— PROBLEM REQUIREMENTS —
Extract each line of the records below that contains the word "Dump".

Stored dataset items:
(** What the matcher returns is an operation of the document, under one of
    the five methods, whose name it carries in upper case. *)
Lemma matchOperation_sound :
  forall doc pathname op,
    matchOperation doc pathname = Some op ->
    exists entries m item,
      paths doc = Some entries /\ In m methods /\
      method op = JS.toUpperCase m /\
      In (originalPath op, item) entries /\
      method_of item m = Some (operation op).
Proof.
  intros doc pathname op. unfold matchOperation.
  destruct (paths doc) as [entries|]; [|discriminate].
  destruct (directMatch entries pathname) as [o|] eqn:Hd.
  - intros H; injection H as <-. unfold directMatch in Hd.
    destruct (lookup pathname entries) as [item|] eqn:Hl; [|discriminate Hd].
    exists entries, "get", item. cbn [method originalPath operation].
    repeat split; try reflexivity.
    + simpl; tauto.
    + now apply lookup_in.
    + exact Hd.
  - cbv zeta. rewrite matchByOperationId_first.
    destruct (find (identifiedBy (JS.slice1 pathname)) (operationsOf entries))
      as [[[route m] o]|] eqn:Hf; [|discriminate].
    intros H; injection H as <-. apply find_some in Hf as [Hin _].
    apply in_operationsOf in Hin as [Hm [item [Hin Hop]]].
    exists entries, m, item. cbn [matchedOf method originalPath operation fst snd].
    repeat split; assumption.
Qed.

Lemma lower_of_upper_method :
  forall m, In m methods -> JS.toLowerCase (JS.toUpperCase m) = m.
Proof.
  intros m Hm. simpl in Hm.
  destruct Hm as [<-|[<-|[<-|[<-|[<-|[]]]]]]; reflexivity.
Qed.

Lemma pathItemOf_single :
  forall m o m',
    In m methods -> In m' methods ->
    method_of (pathItemOf m o) m' = if String.eqb m' m then Some o else None.
Proof.
  intros m o m' Hm Hm'. simpl in Hm, Hm'.
  destruct Hm as [<-|[<-|[<-|[<-|[<-|[]]]]]];
    destruct Hm' as [<-|[<-|[<-|[<-|[<-|[]]]]]]; reflexivity.
Qed.

(** C7. When the dereferencing capability fails on the sub-document of a
    matched operation, [handleGetApiOperation] answers successfully with one
    text block that serialises that sub-document as it is: every field of
    the document but its paths is kept, and the paths hold the matched
    route alone and under it the matched method alone, with the operation
    as the document declares it. *)
Theorem dereference_failure_degrades :
  forall (env : Capabilities) (id token u : string) (raw : RawDocument)
         (doc : OpenapiDocument) (op : MatchedOperation),
    JS.truthy id = true ->
    JS.truthy token = true ->
    locate env id = Return (u, raw) ->
    normalize env u raw = Return doc ->
    matchOperation doc ("/" ++ token) = Some op ->
    dereferenceSync env (subsetOf doc op) = None ->
    exists entries item single,
      paths doc = Some entries /\
      In (originalPath op, item) entries /\
      content (handleGetApiOperation env id token) =
      [{| type_ := "text";
          text := Dump {| tags := tags doc;
                          components := components doc;
                          webhooks := webhooks doc;
                          openapi := openapi doc;
                          servers := servers doc;
                          info := info doc;
                          paths := Some [(originalPath op, single)] |} |}] /\
      metadata (handleGetApiOperation env id token) = None /\
      isError (handleGetApiOperation env id token) = Some false /\
      ((method op = "GET" /\ get item = Some (operation op) /\
        single = {| get := Some (operation op); post := None; put := None;
                    delete := None; patch := None |}) \/
       (method op = "POST" /\ post item = Some (operation op) /\
        single = {| get := None; post := Some (operation op); put := None;
                    delete := None; patch := None |}) \/
       (method op = "PUT" /\ put item = Some (operation op) /\
        single = {| get := None; post := None; put := Some (operation op);
                    delete := None; patch := None |}) \/
       (method op = "PATCH" /\ patch item = Some (operation op) /\
        single = {| get := None; post := None; put := None;
                    delete := None; patch := Some (operation op) |}) \/
       (method op = "DELETE" /\ delete item = Some (operation op) /\
        single = {| get := None; post := None; put := None;
                    delete := Some (operation op); patch := None |})).
Proof.
  intros env id token u raw doc op Hid Htok Hloc Hnorm Hmatch Hderef.
  rewrite (operation_when_normalized env id token Hid Htok Hloc Hnorm), Hmatch.
  unfold resolveDetail. rewrite Hderef.
  destruct (matchOperation_sound _ _ Hmatch) as [entries [m [item [Hp [Hm [Hu [Hin Hop]]]]]]].
  exists entries, item, (pathItemOf (JS.toLowerCase (method op)) (operation op)).
  split; [exact Hp|]. split; [exact Hin|].
  split; [reflexivity|]. split; [reflexivity|]. split; [reflexivity|].
  rewrite Hu. simpl in Hm.
  destruct Hm as [<-|[<-|[<-|[<-|[<-|[]]]]]].
  - left. repeat split. exact Hop.
  - right; left. repeat split. exact Hop.
  - right; right; left. repeat split. exact Hop.
  - right; right; right; left. repeat split. exact Hop.
  - right; right; right; right. repeat split. exact Hop.
Qed.

Lemma dereference_failure_degrades_witness :
  content (handleGetApiOperation Examples.envNoDereference "petstore" "listPets") =
  [{| type_ := "text";
      text :=
        Dump {| tags := None;
                components :=
                  Some (JObj [("schemas", JObj [("Pet", JObj [("type", JStr "object")])])]);
                webhooks := None;
                openapi := Some "3.0.0";
                servers :=
                  Some [{| url := "https://petstore.example.com/v1";
                           server_description := None |}];
                info := Some {| title := "Pet Store"; version := "1.0";
                                description := None |};
                paths :=
                  Some [("/pets",
                         {| get := Some Examples.listPets; post := None; put := None;
                            delete := None; patch := None |})] |} |}]
  /\
  isError (handleGetApiOperation Examples.envNoDereference "petstore" "listPets")
  = Some false.
Proof.
  destruct (dereference_failure_degrades Examples.envNoDereference
              "petstore" "listPets"
              (u := "https://specs.example.com/petstore")
              (raw := {| swagger := None; document := Examples.petStore |})
              (op := {| operation := Examples.listPets; originalPath := "/pets";
                        method := "GET" |})
              eq_refl eq_refl eq_refl eq_refl eq_refl eq_refl)
    as [entries [item [single [_ [_ [Hc [_ [He Hcases]]]]]]]].
  split; [|exact He]. rewrite Hc.
  cbn [method operation originalPath] in Hcases.
  destruct Hcases as [[_ [_ ->]]|[[H _]|[[H _]|[[H _]|[H _]]]]];
    [reflexivity | discriminate H | discriminate H | discriminate H | discriminate H].
Defined.

(** C6, amended. When the dereferencing capability succeeds on the
    sub-document of a matched operation, the text returned is the
    serialisation of its answer without the sections tags, webhooks and
    components, every other part, the paths with whatever was inlined in
    them first, being as the capability returned it.  When it fails the
    sub-document is serialised with the three sections of the document
    still in it. *)
Theorem detail_sections :
  forall (env : Capabilities) (id token u : string) (raw : RawDocument)
         (doc : OpenapiDocument) (op : MatchedOperation),
    JS.truthy id = true ->
    JS.truthy token = true ->
    locate env id = Return (u, raw) ->
    normalize env u raw = Return doc ->
    matchOperation doc ("/" ++ token) = Some op ->
    (forall d,
        dereferenceSync env (subsetOf doc op) = Some d ->
        exists shown,
          handleGetApiOperation env id token = succeeded (Dump shown) /\
          tags shown = None /\ webhooks shown = None /\ components shown = None /\
          paths shown = paths d /\ openapi shown = openapi d /\
          servers shown = servers d /\ info shown = info d)
    /\
    (dereferenceSync env (subsetOf doc op) = None ->
     exists shown,
       handleGetApiOperation env id token = succeeded (Dump shown) /\
       tags shown = tags doc /\ webhooks shown = webhooks doc /\
       components shown = components doc /\
       paths shown = paths (subsetOf doc op)).
Proof.
  intros env id token u raw doc op Hid Htok Hloc Hnorm Hmatch.
  rewrite (operation_when_normalized env id token Hid Htok Hloc Hnorm), Hmatch.
  unfold resolveDetail. split.
  - intros d Hd. rewrite Hd. exists (withoutSections d). repeat split.
  - intros Hd. rewrite Hd. exists (subsetOf doc op). repeat split.
Qed.

Lemma detail_sections_witness :
  exists shown,
    handleGetApiOperation Examples.env "petstore" "listPets" = succeeded (Dump shown) /\
    components shown = None /\
    paths shown =
    Some [("/pets",
           Examples.onlyGet
             {| operationId := Some "listPets"; op_servers := None;
                summary := Some "List pets"; op_description := None;
                parameters := Some [Examples.limit]; requestBody := None;
                responses :=
                  [("200", JObj [("schema", JObj [("type", JStr "object")])])] |})].
Proof.
  destruct (proj1 (detail_sections Examples.env "petstore" "listPets"
                     (u := "https://specs.example.com/petstore")
                     (raw := {| swagger := None; document := Examples.petStore |})
                     eq_refl eq_refl eq_refl eq_refl eq_refl) _ eq_refl)
    as [shown [Hshown [_ [_ [Hc [Hp _]]]]]].
  exists shown. split; [exact Hshown|]. split; [exact Hc|].
  rewrite Hp. reflexivity.
Defined.

(** C6 as stated fails: when dereferencing fails the text still has the
    components section of the document and the reference to it. *)
Lemma detail_keeps_components :
  matchOperation Examples.petStore ("/" ++ "listPets") =
  Some {| operation := Examples.listPets; originalPath := "/pets"; method := "GET" |}
  /\
  (exists shown,
      content (handleGetApiOperation Examples.envNoDereference "petstore" "listPets") =
      [textBlock (Dump shown)] /\
      components shown = Some Examples.petSchemas /\
      paths shown = Some [("/pets", Examples.onlyGet Examples.listPets)] /\
      responses Examples.listPets =
      [("200", JObj [("schema", JObj [("$ref", JStr "#/components/schemas/Pet")])])])
  /\
  ~ (exists shown,
        content (handleGetApiOperation Examples.envNoDereference "petstore" "listPets") =
        [textBlock (Dump shown)] /\
        components shown = None).
Proof.
  split; [reflexivity|]. split.
  - eexists. split; [reflexivity|]. repeat split.
  - intros [shown [Hs Hc]]. vm_compute in Hs. injection Hs as <-. discriminate Hc.
Qed.

(** ** Server origin *)

(** The first segment of a split on the separator is the longest prefix
    free of it. *)
Lemma split_first_segment :
  forall (sep : ascii) (s : string),
    exists rest,
      s = hd EmptyString (JS.split sep s) ++ rest /\
      free sep (hd EmptyString (JS.split sep s)) = true /\
      (rest = EmptyString \/ exists r, rest = String sep r).
Proof.
  intros sep s; induction s as [|c s IH].
  - exists EmptyString. simpl. repeat split. now left.
  - cbn [JS.split]. destruct (Ascii.eqb c sep) eqn:Hc.
    + apply Ascii.eqb_eq in Hc as ->. exists (String sep s). cbn [hd].
      repeat split. right. now exists s.
    + destruct IH as [rest [Hs [Hfree Hrest]]].
      destruct (JS.split sep s) as [|h t]; cbn [hd] in *.
      * exists rest. cbn [String.append free]. rewrite Hc. cbn [negb andb].
        repeat split; [now f_equal | exact Hrest].
      * exists rest. cbn [String.append free]. rewrite Hc, Hfree. cbn [negb andb].
        repeat split; [now f_equal | exact Hrest].
Qed.

(** C8, amended. The origin is the one of the first server of the list
    the operation declares, when it has a servers property, and of the first
    server of the root list otherwise; the origin of a server is the one
    the URL parser gives and, when parsing fails, the first segment of its
    url split at the separator; the origin is empty when the list so chosen
    is empty, and a servers property of the operation that is an empty list
    is such a choice, whatever the root declares. *)
Theorem server_origin_chain :
  forall (env : Capabilities) (operation : option Operation)
         (rootServers : list Server),
    (forall op s rest,
        operation = Some op -> op_servers op = Some (s :: rest) ->
        getServerOrigin env operation rootServers = originOfServer env s)
    /\
    (forall s rest,
        (operation = None \/ exists op, operation = Some op /\ op_servers op = None) ->
        rootServers = s :: rest ->
        getServerOrigin env operation rootServers = originOfServer env s)
    /\
    (forall s origin,
        urlOrigin env (url s) = Some origin -> originOfServer env s = origin)
    /\
    (forall s,
        urlOrigin env (url s) = None ->
        originOfServer env s = hd EmptyString (JS.split "/" (url s)) /\
        exists rest,
          url s = originOfServer env s ++ rest /\
          free "/" (originOfServer env s) = true /\
          (rest = EmptyString \/ exists r, rest = String "/" r))
    /\
    ((operation = None \/ exists op, operation = Some op /\ op_servers op = None) ->
     rootServers = [] ->
     getServerOrigin env operation rootServers = EmptyString)
    /\
    (forall op,
        operation = Some op -> op_servers op = Some [] ->
        getServerOrigin env operation rootServers = EmptyString).
Proof.
  intros env operation rootServers.
  split; [|split; [|split; [|split; [|split]]]].
  - intros op s rest -> Hs. unfold getServerOrigin. now rewrite Hs.
  - intros s rest [->|[op [-> Hs]]] ->; unfold getServerOrigin;
      [|rewrite Hs]; reflexivity.
  - intros s origin H. unfold originOfServer. now rewrite H.
  - intros s H. unfold originOfServer. rewrite H. split; [reflexivity|].
    apply split_first_segment.
  - intros [->|[op [-> Hs]]] ->; unfold getServerOrigin; [|rewrite Hs]; reflexivity.
  - intros op -> Hs. unfold getServerOrigin. now rewrite Hs.
Qed.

— YOUR RESPONSE —
          text := Dump {| tags := tags doc;
        Dump {| tags := None;
          handleGetApiOperation env id token = succeeded (Dump shown) /\
       handleGetApiOperation env id token = succeeded (Dump shown) /\
    handleGetApiOperation Examples.env "petstore" "listPets" = succeeded (Dump shown) /\
      [textBlock (Dump shown)] /\
        [textBlock (Dump shown)] /\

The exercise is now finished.